* [Exercise instructions] After locating the line that holds "(** The checksum", output it and all following lines word for word, stopping only at the end of the data.
=-=-=
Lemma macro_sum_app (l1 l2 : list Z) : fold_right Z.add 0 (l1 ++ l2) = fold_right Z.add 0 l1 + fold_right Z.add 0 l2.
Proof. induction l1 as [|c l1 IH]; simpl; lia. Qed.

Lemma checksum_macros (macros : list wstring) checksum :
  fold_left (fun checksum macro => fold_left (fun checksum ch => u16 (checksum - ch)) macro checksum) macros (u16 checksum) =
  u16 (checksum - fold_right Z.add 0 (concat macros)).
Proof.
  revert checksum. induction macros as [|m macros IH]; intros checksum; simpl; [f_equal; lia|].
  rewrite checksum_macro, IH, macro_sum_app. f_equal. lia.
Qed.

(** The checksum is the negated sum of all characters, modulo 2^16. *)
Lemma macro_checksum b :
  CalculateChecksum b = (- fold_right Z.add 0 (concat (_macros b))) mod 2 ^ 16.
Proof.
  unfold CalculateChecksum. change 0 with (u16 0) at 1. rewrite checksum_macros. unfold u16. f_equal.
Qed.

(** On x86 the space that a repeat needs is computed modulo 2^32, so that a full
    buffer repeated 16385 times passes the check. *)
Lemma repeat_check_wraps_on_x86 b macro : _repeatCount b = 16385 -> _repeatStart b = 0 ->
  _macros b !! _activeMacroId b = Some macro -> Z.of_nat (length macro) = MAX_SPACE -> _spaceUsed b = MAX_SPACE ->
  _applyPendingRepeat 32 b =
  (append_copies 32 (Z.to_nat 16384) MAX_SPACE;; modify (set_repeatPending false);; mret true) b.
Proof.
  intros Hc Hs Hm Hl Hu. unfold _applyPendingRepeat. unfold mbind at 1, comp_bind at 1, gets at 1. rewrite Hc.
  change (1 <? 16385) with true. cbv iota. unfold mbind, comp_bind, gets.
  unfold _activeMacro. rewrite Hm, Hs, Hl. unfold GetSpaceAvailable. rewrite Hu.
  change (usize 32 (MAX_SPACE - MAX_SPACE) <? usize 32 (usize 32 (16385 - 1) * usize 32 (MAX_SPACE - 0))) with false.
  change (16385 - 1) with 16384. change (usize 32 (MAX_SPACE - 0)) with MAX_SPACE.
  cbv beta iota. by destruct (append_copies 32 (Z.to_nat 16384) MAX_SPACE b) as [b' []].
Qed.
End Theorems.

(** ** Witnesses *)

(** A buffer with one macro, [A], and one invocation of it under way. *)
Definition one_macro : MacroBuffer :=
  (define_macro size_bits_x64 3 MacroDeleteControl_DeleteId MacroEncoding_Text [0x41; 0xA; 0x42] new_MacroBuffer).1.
=-=-=
* [Exercise answer]
(** The checksum is the negated sum of all characters, modulo 2^16. *)
Lemma macro_checksum b :
  CalculateChecksum b = (- fold_right Z.add 0 (concat (_macros b))) mod 2 ^ 16.
Proof.
  unfold CalculateChecksum. change 0 with (u16 0) at 1. rewrite checksum_macros. unfold u16. f_equal.
Qed.

(** On x86 the space that a repeat needs is computed modulo 2^32, so that a full
    buffer repeated 16385 times passes the check. *)
Lemma repeat_check_wraps_on_x86 b macro : _repeatCount b = 16385 -> _repeatStart b = 0 ->
  _macros b !! _activeMacroId b = Some macro -> Z.of_nat (length macro) = MAX_SPACE -> _spaceUsed b = MAX_SPACE ->
  _applyPendingRepeat 32 b =
  (append_copies 32 (Z.to_nat 16384) MAX_SPACE;; modify (set_repeatPending false);; mret true) b.
Proof.
  intros Hc Hs Hm Hl Hu. unfold _applyPendingRepeat. unfold mbind at 1, comp_bind at 1, gets at 1. rewrite Hc.
  change (1 <? 16385) with true. cbv iota. unfold mbind, comp_bind, gets.
  unfold _activeMacro. rewrite Hm, Hs, Hl. unfold GetSpaceAvailable. rewrite Hu.
  change (usize 32 (MAX_SPACE - MAX_SPACE) <? usize 32 (usize 32 (16385 - 1) * usize 32 (MAX_SPACE - 0))) with false.
  change (16385 - 1) with 16384. change (usize 32 (MAX_SPACE - 0)) with MAX_SPACE.
  cbv beta iota. by destruct (append_copies 32 (Z.to_nat 16384) MAX_SPACE b) as [b' []].
Qed.
End Theorems.

(** ** Witnesses *)

(** A buffer with one macro, [A], and one invocation of it under way. *)
Definition one_macro : MacroBuffer :=
  (define_macro size_bits_x64 3 MacroDeleteControl_DeleteId MacroEncoding_Text [0x41; 0xA; 0x42] new_MacroBuffer).1.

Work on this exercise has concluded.